In the light of the use of the veto in the UN Security Council and the realpolitik considerations of States in general, it is the task of nongovernmental organizations (NGO) to promote the resolution of armed conflicts through negotiations in good faith and the respect of humanitarian international law while the armed conflicts go on. NGOs must work so that universal human rights are the basis of society at all times.

In order to carry out these crucial tasks, NGOs must become stronger, have greater access to the media, increase their networks to more countries, and develop greater cooperation among themselves. These challenges require a wise use of current resources and efforts to increase them. There is a need to increase cooperation with universities and other academic institutions for background information and analysis. Government representatives always look for factual errors in NGO presentations as a way to discredit the whole presentation. Dialogue with the representatives of governments must be continued and, if possible, made more regular. States will continue to be important agents in the world society, and we must try to be in contact even when government actions are unreasonable, even criminal.
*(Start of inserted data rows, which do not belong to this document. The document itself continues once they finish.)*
(* ===== verification/TokenBucket.v ===== *)
(** * The token bucket ([algorithms.go])

    [tokenBucket] and [tokenBucketNewItem], statement by statement, over any cache
    and any persistent store.  [fetchItem] is the lookup both algorithms begin
    with. *)

From stdpp Require Import base gmap strings list.
From Stdlib Require Import ZArith Lia.
From S2P Require Import Prelude Float64 Types GoTime Interval LeakyMath Runtime.

Local Open Scope Z_scope.
Local Open Scope go_scope.

Import Gregorian.

Section Algorithm.
Context {C S : Type} `{CacheOps C} `{StoreOps S}.

Abbreviation W := (World C S).

(** The item for the request, from the cache or else from the store, when it is
    sane: it has a value and its own key is the key asked for. *)
Definition fetchItem (r : RateLimitReq) : M W (option Ptr) :=
  let hashKey := HashKey r in
  hit ← onCache (c_GetItem hashKey);
  found ← match hit with
          | Some p => mret (Some p)
          | None =>
              got ← onStore None (s_Get r);
              match got with
              | Some p => onCache (c_Add p);; mret (Some p)
              | None => mret None
              end
          end;
  match found with
  | None => mret None
  | Some p =>
      item ← onEnv (load p);
      match it_Value item with
      | VNil => mret None
      | _ => if String.eqb (it_Key item) hashKey then mret (Some p) else mret None
      end
  end.

(** [if s != nil && reqState.IsOwner { s.OnChange(ctx, r, item) }] *)
Definition notifyStore (r : RateLimitReq) (st : RateLimitReqState) (p : Ptr) : M W unit :=
  if IsOwner st then onStore tt (s_OnChange r p) else mret tt.

(** [if reqState.IsOwner { metricOverLimitCounter.Add(1) }] *)
Definition countOverLimit (st : RateLimitReqState) : M W unit :=
  when (IsOwner st) (onEnv (incr "gubernator_over_limit_counter")).

(** [c.Remove(hashKey)] and, with a store, [s.Remove(ctx, hashKey)]. *)
Definition dropItem (hashKey : string) : M W unit :=
  onCache (c_Remove hashKey);; onStore tt (s_Remove hashKey).

(** [*r.CreatedAt] *)
Definition derefCreatedAt (r : RateLimitReq) : M W Z :=
  match r_CreatedAt r with
  | Some c => mret c
  | None => panic "invalid memory address or nil pointer dereference"
  end.

(** Writing the bucket of an item in place. *)
Definition setToken (p : Ptr) (t : TokenBucketItem) : M W unit :=
  item ← onEnv (load p); onEnv (save p (with_Value (VToken t) item)).

Definition with_tbStatus (s : Status) (t : TokenBucketItem) : TokenBucketItem :=
  mkToken s (tb_Limit t) (tb_Duration t) (tb_Remaining t) (tb_CreatedAt t).
Definition with_tbRemaining (z : Z) (t : TokenBucketItem) : TokenBucketItem :=
  mkToken (tb_Status t) (tb_Limit t) (tb_Duration t) z (tb_CreatedAt t).

(** Called by [tokenBucket] when adding a new item. *)
Definition tokenBucketNewItem (r : RateLimitReq) (st : RateLimitReqState) : M W (result RateLimitResp) :=
  createdAt ← derefCreatedAt r;
  let expire := createdAt +i r_Duration r in
  let t := mkToken UNDER_LIMIT (r_Limit r) (r_Duration r) (r_Limit r -i r_Hits r) createdAt in
  expired ← (if HasBehavior (r_Behavior r) DURATION_IS_GREGORIAN
             then now ← onEnv Now; mret (GregorianExpiration now (r_Duration r))
             else mret (Ok expire));
  match expired with
  | Err e => mret (Err e)
  | Ok expire =>
      let rl := respOf UNDER_LIMIT (r_Limit r) (tb_Remaining t) expire in
      tr ← (if r_Limit r <? r_Hits r
            then countOverLimit st;;
                 mret (with_tbRemaining (r_Limit r) t,
                       with_Remaining (r_Limit r) (with_Status OVER_LIMIT rl))
            else mret (t, rl));
      let '(t, rl) := tr in
      p ← onEnv (alloc (mkItem TOKEN_BUCKET (HashKey r) (VToken t) expire 0));
      onCache (c_Add p);;
      notifyStore r st p;;
      mret (Ok rl)
  end.

(** The last part of [tokenBucket], on the bucket [t] of item [p] and the
    response prepared so far: admit, refuse, or only report. *)
Definition tokenDecide (p : Ptr) (t : TokenBucketItem) (rl : RateLimitResp)
    (r : RateLimitReq) (st : RateLimitReqState) : M W RateLimitResp :=
  if r_Hits r =? 0 then
    if rl_Remaining rl =? 0 then mret (with_Status (tb_Status t) rl)
    else setToken p (with_tbStatus UNDER_LIMIT t);; mret rl
  else if (rl_Remaining rl =? 0) && (0 <? r_Hits r) then
    countOverLimit st;;
    setToken p (with_tbStatus OVER_LIMIT t);;
    mret (with_Status OVER_LIMIT rl)
  else
    let t := with_tbStatus UNDER_LIMIT t in
    setToken p t;;
    if tb_Remaining t =? r_Hits r then
      setToken p (with_tbRemaining 0 t);;
      mret (with_Remaining 0 rl)
    else if tb_Remaining t <? r_Hits r then
      countOverLimit st;;
      let rl := with_Status OVER_LIMIT rl in
      if HasBehavior (r_Behavior r) DRAIN_OVER_LIMIT then
        setToken p (with_tbRemaining 0 t);;
        mret (with_Remaining 0 rl)
      else mret rl
    else
      let remaining := tb_Remaining t -i r_Hits r in
      setToken p (with_tbRemaining remaining t);;
      mret (with_Remaining remaining rl).
(** A request for a positive number of hits is admitted exactly when the bucket
    holds that many tokens. Admission takes them; a refusal takes nothing, or all
    that is left with DRAIN_OVER_LIMIT. The response carries the tokens left and
    the expiry of the bucket. *)
Theorem token_admission (w : W) (r : RateLimitReq) (st : RateLimitReqState) (p : Ptr)
    (it : CacheItem) (t : TokenBucketItem)
    (Hlive : live_token w r p it t) (Hplain : plain r)
    (Hl : tb_Limit t = r_Limit r) (Hd : tb_Duration t = r_Duration r)
    (Hrem : 0 <= tb_Remaining t) (H64 : in64 (tb_Remaining t)) (Hhits : 0 < r_Hits r) :
  exists w' t' rl, tokenBucket r st w = Ret (Ok rl, w') /\
    cached w' (HashKey r) p (with_Value (VToken t') it) /\
    rl_Limit rl = r_Limit r /\ rl_ResetTime rl = it_ExpireAt it /\ rl_Remaining rl = tb_Remaining t' /\
    tb_Limit t' = tb_Limit t /\ tb_Duration t' = tb_Duration t /\ tb_CreatedAt t' = tb_CreatedAt t /\
    if r_Hits r <=? tb_Remaining t
    then rl_Status rl = UNDER_LIMIT /\ tb_Remaining t' = tb_Remaining t - r_Hits r
    else rl_Status rl = OVER_LIMIT /\
         tb_Remaining t' = if HasBehavior (r_Behavior r) DRAIN_OVER_LIMIT then 0 else tb_Remaining t.
Proof.
  destruct (same_config_run w r st p it t Hlive Hplain Hl Hd) as (w' & Hr & _ & Hc).
  pose proof (decide_token_hits t (tokenResp it t r) r Hrem H64 Hhits eq_refl eq_refl) as Hdec.
  destruct (decide_token t (tokenResp it t r) r) as [t' rl].
  destruct Hdec as (? & ? & ? & ? & ? & ? & Hcase).
  exists w', t', rl. do 8 (split; [done|]). destruct (_ <=? _); [|done]. destruct Hcase as (? & _ & ?). done.
Qed.

(** A query (hits = 0) charges nothing: the bucket keeps its tokens and the
    response reports them; the status is the last decision while the bucket is
    empty, and UNDER_LIMIT otherwise. *)
Theorem token_query (w : W) (r : RateLimitReq) (st : RateLimitReqState) (p : Ptr)
    (it : CacheItem) (t : TokenBucketItem)
    (Hlive : live_token w r p it t) (Hplain : plain r)
    (Hl : tb_Limit t = r_Limit r) (Hd : tb_Duration t = r_Duration r) (Hhits : r_Hits r = 0) :
  exists w' t' rl, tokenBucket r st w = Ret (Ok rl, w') /\
    cached w' (HashKey r) p (with_Value (VToken t') it) /\
    rl_Remaining rl = tb_Remaining t /\ tb_Remaining t' = tb_Remaining t /\
    rl_ResetTime rl = it_ExpireAt it /\
    rl_Status rl = (if tb_Remaining t =? 0 then tb_Status t else UNDER_LIMIT) /\
    tb_Status t' = rl_Status rl.
Proof.
  destruct (same_config_run w r st p it t Hlive Hplain Hl Hd) as (w' & Hr & _ & Hc).
  pose proof (decide_token_query t (tokenResp it t r) r Hhits eq_refl eq_refl) as Hdec.
  destruct (decide_token t (tokenResp it t r) r) as [t' rl].
  destruct Hdec as (? & ? & ? & ? & ? & ? & ? & ? & ?).
  exists w', t', rl. repeat (split; [done|]). congruence.
Qed.

(** When a query changes the limit, the tokens already used stay used: the bucket keeps
    [limit - used] tokens, or none when more were used than the new limit allows. *)
Theorem token_limit_change (w : W) (r : RateLimitReq) (st : RateLimitReqState) (p : Ptr)
    (it : CacheItem) (t : TokenBucketItem)
    (Hlive : live_token w r p it t) (Hplain : plain r) (Hwf : token_wf t)
    (Hd : tb_Duration t = r_Duration r) (Hhits : r_Hits r = 0)
    (Hlim : 0 <= r_Limit r) (H64 : in64 (r_Limit r)) :
  exists w' t' rl, tokenBucket r st w = Ret (Ok rl, w') /\
    cached w' (HashKey r) p (with_Value (VToken t') it) /\
    tb_Limit t' = r_Limit r /\
    tb_Remaining t' = Z.max 0 (r_Limit r - (tb_Limit t - tb_Remaining t)) /\
    rl_Remaining rl = tb_Remaining t' /\ rl_Limit rl = r_Limit r /\ rl_ResetTime rl = it_ExpireAt it.
Proof.
  destruct Hlive as (Hw & Hc & Ht & Hx), Hplain as ([c Hcr] & Hreset).
  destruct (tokenBucket_live w r st p it t c Hw Hc Hx Ht Hcr Hreset) as (w' & Hr & Htc).
  pose proof (touched_cached _ _ _ _ _ _ Hc Htc) as Hc'.
  destruct (adoptLimit_remaining t r Hwf Hlim H64) as (E1 & E2 & E3 & _).
  unfold token_update, token_renew in Hr, Hc'. rewrite E3, Hd, Z.eqb_refl in Hr, Hc'.
  replace (with_ExpireAt (it_ExpireAt it) it) with it in Hr, Hc' by (by destruct it).
  pose proof (decide_token_query (adoptLimit t r) (tokenResp it (adoptLimit t r) r) r Hhits eq_refl eq_refl) as Hq.
  unfold decided in Hr, Hc'. destruct (decide_token _ _ r) as [t' rl].
  destruct Hq as (? & ? & ? & ? & ? & _). exists w', t', rl. repeat (split; [done || congruence|]). done.
Qed.
(* ===== verification/LeakyBucket.v ===== *)
(** * The leaky bucket ([algorithms.go])

    [leakyBucket], [leakyBucketNewItem], [scheduleHits] and [extendDebtExpiry],
    over any cache and store.  Balances are IEEE doubles, computed bit by bit. *)

From stdpp Require Import base gmap strings list.
From Stdlib Require Import ZArith Lia SpecFloat.
From S2P Require Import Prelude Float64 Types GoTime Interval LeakyMath Runtime TokenBucket.

Local Open Scope Z_scope.
Local Open Scope go_scope.

Import Gregorian.

(** [if r.Burst == 0 { r.Burst = r.Limit }], on the caller's request. *)
Definition leakyReq (r : RateLimitReq) : RateLimitReq :=
  if r_Burst r =? 0 then with_Burst (r_Limit r) r else r.

Lemma leakyReq_fields (r : RateLimitReq) :
  r_Hits (leakyReq r) = r_Hits r /\ r_Limit (leakyReq r) = r_Limit r /\
  r_Duration (leakyReq r) = r_Duration r /\ r_Behavior (leakyReq r) = r_Behavior r /\
  r_MaxWait (leakyReq r) = r_MaxWait r /\ r_CreatedAt (leakyReq r) = r_CreatedAt r /\
  HashKey (leakyReq r) = HashKey r.
Proof. unfold leakyReq. by destruct (r_Burst r =? 0). Qed.

(** ** What a request does to the balance before it is decided *)

(** Credit of the elapsed time at [creditRate], then the rescaling of a debt that
    is still owed to the new rate. *)
Definition creditBalance (b : LeakyBucketItem) (createdAt : Z) (creditRate storedRate rate : f64)
    (rescale : bool) : LeakyBucketItem :=
  let b := if lb_UpdatedAt b <? createdAt
           then with_lbUpdatedAt createdAt
                  (with_lbRemaining (fadd (lb_Remaining b) (creditedLeak b createdAt creditRate)) b)
           else b in
  if rescale && flt (snapToZero (lb_Remaining b)) fzero
  then with_lbRemaining (fmul (lb_Remaining b) (fdiv storedRate rate)) b
  else b.

(** A burst change shifts a balance that is not in debt. *)
Definition shiftBurst (b : LeakyBucketItem) (burst : Z) : LeakyBucketItem :=
  if lb_Burst b =? burst then b
  else
    let b := if fge (snapToZero (lb_Remaining b)) fzero
             then with_lbRemaining
                    (Max fzero (fadd (lb_Remaining b) (f64_of_int (burst -i lb_Burst b)))) b
             else b in
    with_lbBurst burst b.

(** RESET_REMAINING fills to the burst; the balance never exceeds the burst. *)
Definition resetAndClamp (b : LeakyBucketItem) (burst : Z) (reset : bool) : LeakyBucketItem :=
  let b := if reset then with_lbRemaining (f64_of_int burst) b else b in
  with_lbRemaining (snapToZero (Min (f64_of_int (lb_Burst b)) (lb_Remaining b))) b.

(** The configuration decisions at the head of [leakyBucket]. *)
Record LeakyPlan : Type := mkPlan {
  pl_storedRate : f64;
  pl_configChanged : bool;
  pl_keepStored : bool;
  pl_rescale : bool;
  pl_burst : Z
}.

Definition leakyPlan (b : LeakyBucketItem) (r : RateLimitReq) (createdAt : Z) : LeakyPlan :=
  let rate := rateOf (r_Duration r) (r_Limit r) in
  let gregorian := HasBehavior (r_Behavior r) DURATION_IS_GREGORIAN in
  let storedRate := rateOf (lb_Duration b) (lb_Limit b) in
  let storedUsable := negb (unusableRate storedRate) in
  let requestUsable := (0 <? r_Limit r) && (0 <? r_Duration r) && negb (unusableRate rate) in
  let configChanged := negb (lb_Limit b =? r_Limit r) || negb (lb_Duration b =? r_Duration r) in
  let inDebt := flt (lb_Remaining b) fzero in
  let keepStored := (gregorian || negb requestUsable) && inDebt && storedUsable in
  let rescale := negb gregorian && requestUsable && inDebt && configChanged && storedUsable in
  let burst :=
    if debtAt b createdAt &&
       ((r_Burst r <? 0) || ((r_Burst r =? 0) && negb (HasBehavior (r_Behavior r) RESET_REMAINING)))
    then lb_Burst b else r_Burst r in
  mkPlan storedRate configChanged keepStored rescale burst.

(** The balance after leak, rescaling and burst change. *)
Definition leakyCredit (b : LeakyBucketItem) (r : RateLimitReq) (createdAt : Z) (requestRate : f64)
    : LeakyBucketItem :=
  let plan := leakyPlan b r createdAt in
  let rate := if pl_keepStored plan then pl_storedRate plan else requestRate in
  let creditRate := if pl_rescale plan then pl_storedRate plan else rate in
  let b := creditBalance b createdAt creditRate (pl_storedRate plan) rate (pl_rescale plan) in
  shiftBurst b (pl_burst plan).

(** The balance a request is decided on, with the rate in force: the request's
    configuration is adopted unless a debt still owed keeps the stored one. *)
Definition leakySettle (b : LeakyBucketItem) (r : RateLimitReq) (createdAt : Z) (requestRate : f64)
    : LeakyBucketItem * f64 :=
  let plan := leakyPlan b r createdAt in
  let rate := if pl_keepStored plan then pl_storedRate plan else requestRate in
  let b := leakyCredit b r createdAt requestRate in
  let b := resetAndClamp b (pl_burst plan) (HasBehavior (r_Behavior r) RESET_REMAINING) in
  if negb (pl_keepStored plan) || fge (lb_Remaining b) fzero
  then (with_lbConfig (r_Limit r) (r_Duration r) b, requestRate)
  else (b, rate).

(** The response to a query. *)
Definition leakyReport `{Arch} (b : LeakyBucketItem) (createdAt : Z) (rate : f64) : RateLimitResp :=
  respOf UNDER_LIMIT (lb_Limit b) (spendableTokens (lb_Remaining b))
    (if flt (lb_Remaining b) fzero then fullAt b rate
     else createdAt +i (lb_Limit b -i wholeTokens (lb_Remaining b)) *i int64_of_f rate).

Section Algorithm.
Context `{Arch} {C S : Type} `{CacheOps C} `{StoreOps S}.

Abbreviation W := (World C S).

(** Writing the bucket of an item in place. *)
Definition setLeaky (p : Ptr) (b : LeakyBucketItem) : M W unit :=
  item ← onEnv (load p); onEnv (save p (with_Value (VLeaky b) item)).

(** [extendDebtExpiry]: the bucket is the one the item points to. *)
Definition extendDebtExpiry (p : Ptr) (now duration : Z) (rate : f64) : M W unit :=
  item ← onEnv (load p);
  match it_Value item with
  | VLeaky b =>
      onCache (c_UpdateExpiration (it_Key item)
                 (Z.max (Z.max (it_ExpireAt item) (now +i duration)) (fullAt b rate)));;
      mret tt
  | _ => panic "not a leaky bucket"
  end.

(** The wait a booking of [hits] needs, in milliseconds. *)
Definition bookingWait (b : LeakyBucketItem) (hits now : Z) (rate : f64) : Z :=
  Z.max 1 (millis (Ceil (fsub (fadd (f64_of_int (Z.max (lb_UpdatedAt b) now -i now))
                                    (fmul (fsub (f64_of_int hits) (lb_Remaining b)) rate)) c1em6))).

Definition scheduleHits (p : Ptr) (b : LeakyBucketItem) (r : RateLimitReq) (st : RateLimitReqState)
    (rl : RateLimitResp) (now duration : Z) (rate : f64) (wasInDebt : bool) : M W RateLimitResp :=
  if (lb_Burst b <? r_Hits r) || unusableRate rate then
    countOverLimit st;;
    mret (with_Status NEVER_FITS rl)
  else if r_Hits r <=? wholeTokens (lb_Remaining b) then
    let b := with_lbRemaining (snapToZero (fsub (lb_Remaining b) (f64_of_int (r_Hits r)))) b in
    setLeaky p b;;
    let rl := with_Remaining (spendableTokens (lb_Remaining b)) rl in
    let rl := with_ResetTime (now +i (rl_Limit rl -i rl_Remaining rl) *i int64_of_f rate) rl in
    when wasInDebt (extendDebtExpiry p now duration rate);;
    mret rl
  else
    let wait := bookingWait b (r_Hits r) now rate in
    let ceiling := Milliseconds (WaitCeiling st) in
    if Z.min (r_MaxWait r) ceiling <? wait then
      countOverLimit st;;
      when (IsOwner st && ((ceiling <? wait) && (wait <=? r_MaxWait r)))
        (onEnv (incr "gubernator_scheduled_ceiling_refused_count"));;
      mret (with_RetryAfter wait (with_Status OVER_LIMIT rl))
    else
      let b := with_lbRemaining (fsub (lb_Remaining b) (f64_of_int (r_Hits r))) b in
      setLeaky p b;;
      let rl := with_ResetTime (fullAt b rate)
                  (with_Remaining 0 (with_RetryAfter wait (with_Status SCHEDULED rl))) in
      when (IsOwner st) (onEnv (incr "gubernator_scheduled_count"));;
      extendDebtExpiry p now duration rate;;
      mret rl.

(** The last part of [leakyBucket]: report, schedule, refund, refuse or admit. *)
Definition leakyDecide (p : Ptr) (b : LeakyBucketItem) (r : RateLimitReq) (st : RateLimitReqState)
    (rl : RateLimitResp) (createdAt duration : Z) (rate : f64) (wasInDebt : bool) : M W RateLimitResp :=
  if r_Hits r =? 0 then mret rl
  else if 0 <? r_MaxWait r then
    scheduleHits p b r st rl createdAt duration rate wasInDebt
  else if (r_Hits r <? 0) && flt (lb_Remaining b) fzero then
    extendDebtExpiry p createdAt duration rate;;
    mret rl
  else if wholeTokens (lb_Remaining b) <? r_Hits r then
    countOverLimit st;;
    let rl := with_Status OVER_LIMIT rl in
    if HasBehavior (r_Behavior r) DRAIN_OVER_LIMIT then
      setLeaky p (with_lbRemaining (Min (lb_Remaining b) fzero) b);;
      mret (with_Remaining 0 rl)
    else mret rl
  else
    let b := with_lbRemaining
               (snapToZero (Min (f64_of_int (lb_Burst b)) (fsub (lb_Remaining b) (f64_of_int (r_Hits r))))) b in
    setLeaky p b;;
    let rl := with_Remaining (wholeTokens (lb_Remaining b)) rl in
    let rl := with_ResetTime (createdAt +i (rl_Limit rl -i rl_Remaining rl) *i int64_of_f rate) rl in
    when wasInDebt (extendDebtExpiry p createdAt duration rate);;
    mret rl.

(** Called by [leakyBucket] when adding a new item. *)
Definition leakyBucketNewItem (r : RateLimitReq) (st : RateLimitReqState) : M W (result RateLimitResp) :=
  createdAt ← derefCreatedAt r;
  createdAt ← (if 0 <? r_MaxWait r then now ← onEnv Now; mret (epochMillis now) else mret createdAt);
  let rate := rateOf (r_Duration r) (r_Limit r) in
  duration ←
    (if HasBehavior (r_Behavior r) DURATION_IS_GREGORIAN then
       n ← onEnv Now;
       mret (match GregorianExpiration n (r_Duration r) with
             | Err e => Err e
             | Ok expire => Ok (expire -i quot64 (UnixNano n) 1000000)
             end)
     else mret (Ok (r_Duration r)));
  match duration with
  | Err e => mret (Err e)
  | Ok duration =>
      if (0 <? r_MaxWait r) && (r_Burst r <? r_Hits r) then
        countOverLimit st;;
        mret (Ok (respOf NEVER_FITS (r_Limit r) (r_Burst r)
                    (createdAt +i (r_Limit r -i r_Burst r) *i int64_of_f rate)))
      else
        let remaining := Z.min (r_Burst r) (r_Burst r -i r_Hits r) in
        let b := mkLeaky (r_Limit r) duration (f64_of_int remaining) createdAt (r_Burst r) in
        let rl := respOf UNDER_LIMIT (r_Limit r) remaining
                    (createdAt +i (r_Limit r -i remaining) *i int64_of_f rate) in
        tr ← (if r_Burst r <? r_Hits r then
                countOverLimit st;;
                mret (with_lbRemaining fzero b,
                      with_ResetTime (createdAt +i (r_Limit r -i 0) *i int64_of_f rate)
                        (with_Remaining 0 (with_Status OVER_LIMIT rl)))
              else mret (b, rl));
        let '(b, rl) := tr in
        p ← onEnv (alloc (mkItem (r_Algorithm r) (HashKey r) (VLeaky b) (createdAt +i duration) 0));
        onCache (c_Add p);;
        notifyStore r st p;;
        mret (Ok rl)
  end.

(** The rate and the duration of the request, and the duration's end of a Gregorian one. *)
Definition leakyRate (r : RateLimitReq) : M W (result (f64 * Z)) :=
  if HasBehavior (r_Behavior r) DURATION_IS_GREGORIAN then
    now ← onEnv Now;
    match GregorianDuration now (r_Duration r) with
    | Err e => mret (Err e)
    | Ok d =>
        n ← onEnv Now;
        match GregorianExpiration n (r_Duration r) with
        | Err e => mret (Err e)
        | Ok expire => mret (Ok (rateOf d (r_Limit r), expire -i quot64 (UnixNano n) 1000000))
        end
    end
  else mret (Ok (rateOf (r_Duration r) (r_Limit r), r_Duration r)).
Cooperation among NGOs will facilitate an outreach to more sectors of the world society. Often a specific NGO will reach a particular milieu – religious, geographic, professional, social class. By cooperation a wider audience can be reached, and techniques for positive action set out.

As the UN High Commissioner for Human Rights stressed armed violence, systematic repression, waves of hate and xenophobia are strong today, and there is a real danger that they will grow. To meet these negative challenges, we who uphold the unity of the human family must organize ever-more effectively.

Prof. René Wadlow is President of the Association of World Citizens.